Arbeitsmarktchancen verbessert werden. Familien von Alleinerziehenden sollte durch unbürokratische Unter-stützung bei (und Erhöhung der) Unterhaltszahlungen bzw. einer staatlichen Übernahme dieser Zahlungen geholfen werden. Gerade mit Blick auf die Risikogruppen ist darüber hinaus anzudenken, auch verstärkt auf selektive Maßnahmen zu setzen. In der Mindestsicherung bzw. Sozialhilfe wird jeder Antrag individuell bewertet um zu entscheiden, ob Unterstützung gebührt. Mit derselben Selbstverständlichkeit und Akribie, mit der dabei Einkommens- und Vermögensverhältnisse geprüft werden, könnten individuelle Unterstützungsangebote gestaltet und betroffenen Risikohaushalten nicht nur durch monetäre Ressourcen, sondern v.a. auch durch soziale Dienst-leistungen, wie etwa sozialpädagogischer Betreuung und Beratung, geholfen werden. Denn auch wenn bestimmte Bevölkerungsgruppen überproportional von Armut oder sozialer Ausgrenzung betroffen sind, ist ihr spezifisches Risikoprofil jeweils einzigartig. Ziel der Interventionen sollte jedenfalls die Unterstützung in der gegenwärtigen Krisensituation sein, aber auch der nachhaltige Ausweg aus der Armuts- oder Ausgrenzungsbetroffenheit.

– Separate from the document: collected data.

(* ===== verification/UmallocFacts.v ===== *)
(** * The allocator never hands out a byte twice and loses none

    The free list is a circular segment of headers; the bytes that sbrk() gave
    are tiled by the free blocks and the blocks in use.  malloc() and free()
    keep this, and touch nothing of the blocks in use. *)

From stdpp Require Import sorting.
From S2P Require Import Prelude Mem Umalloc.

(** A block: the address of its header and its size in headers. *)
Abbreviation block := (Z * Z)%type.
Implicit Types (m : mem) (a n : Z) (x y : block) (l : list block).

(** ** Headers in memory *)

(** Memory changes only in the header at [a]. *)
Definition in_header a m m' : Prop := forall b, ~ (a <= b < a + 16) -> load8 m' b = load8 m b.

Lemma hptr_ext m m' a : (forall b, a <= b < a + 16 -> load8 m' b = load8 m b) -> hptr m' a = hptr m a.
Proof. intros Hs. apply load64_ext. intros b Hb. apply Hs. lia. Qed.

Lemma hsize_ext m m' a : (forall b, a <= b < a + 16 -> load8 m' b = load8 m b) -> hsize m' a = hsize m a.
Proof. intros Hs. unfold hsize. f_equal. apply load_bytes_ext. intros b Hb. apply Hs. lia. Qed.

Definition put_ptr a v m : mem := store64 m a v.
Definition put_size a v m : mem := store_bytes m (a + 8) (le_bytes 4 v).

Lemma put_ptr_in a v m : in_header a m (put_ptr a v m).
Proof. intros b Hb. apply load8_store64_out. lia. Qed.

Lemma put_size_in a v m : in_header a m (put_size a v m).
Proof. intros b Hb. apply load8_store_bytes_out. rewrite length_le_bytes. lia. Qed.

Lemma hptr_put a v m : 0 <= v < 2 ^ 64 -> hptr (put_ptr a v m) a = v.
Proof. intros Hv. unfold hptr, put_ptr. by rewrite load64_store64_eq, u64_small. Qed.

Lemma hsize_put a v m : 0 <= v < 2 ^ 32 -> hsize (put_size a v m) a = v.
Proof.
  intros Hv. unfold hsize, put_size. replace 4%nat with (length (le_bytes 4 v)) at 2 by done.
  rewrite load_store_bytes by apply le_bytes_is_byte. rewrite le_val_le_bytes. by apply Z.mod_small.
Qed.

Lemma hsize_put_ptr a v m : hsize (put_ptr a v m) a = hsize m a.
Proof. unfold hsize. f_equal. apply load_bytes_ext. intros b Hb. apply load8_store64_out. lia. Qed.

Lemma hptr_put_size a v m : hptr (put_size a v m) a = hptr m a.
Proof. apply load64_ext. intros b Hb. apply load8_store_bytes_out. rewrite length_le_bytes. lia. Qed.

Lemma in_header_trans a m1 m2 m3 : in_header a m1 m2 -> in_header a m2 m3 -> in_header a m1 m3.
Proof. intros H1 H2 b Hb. by rewrite H2, H1. Qed.

(** ** Segments of the list *)

(** The address of the first block, or [z]. *)
Definition hd_addr l (z : Z) : Z := match l with x :: _ => x.1 | [] => z end.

Neben Unterstützungen von armuts- und ausgrenzungsgefährdeten Menschen bzw. spezifischen Risiko gruppen gilt es schließlich, die Unterstützungssysteme im Blick zu behalten, insbesondere die Einrichtungen des österreichischen Sozialstaats. Diese Institutionen haben ganz wesentlich dazu beigetragen, dass Österreich die aktuelle Gesundheitskrise bislang sehr gut bewältigen konnte. Die COVID-19 Krise wird nicht die letzte Krise sein, mit der wir umgehen müssen. Daher sollte die mittel- und langfristige Steuerung dieser Krise auch unter dem Aspekt der langfristigen Effektivität bzw. „Resilienz“ der Sozial- und Wirtschaftssysteme erfolgen: um für künftige Krisen gewappnet zu sein. Die schon eingesetzten bzw. geforderten (Reform-)Maßnahmen aber auch die relevanten sozialstaatlichen Institutionen, etwa die Arbeitslosenversicherung oder die (unterschiedlichen) Systeme der Mindestsicherung bzw. Sozialhilfe, sollten dazu einer entsprechenden „Nachhaltigkeitsprüfung“

unterzogen werden, insbesondere mit Bezug auf ihre „Armutsfestigkeit“ – und bei Bedarf entsprechend adap-tiert werden. Damit stünden nicht nur ihre kurzfristigen Effekte zur akuten Krisenbewältigung im Vordergrund, sondern auch ihre langfristigen ökonomischen, sozialen und ökologischen Auswirkungen. Einen diesbezüglichen Diskurs zu führen und entsprechende Analysen vorzunehmen wäre eine lohnende und v.a. relevante Aufgabe für Forschung, Politik und Praxis.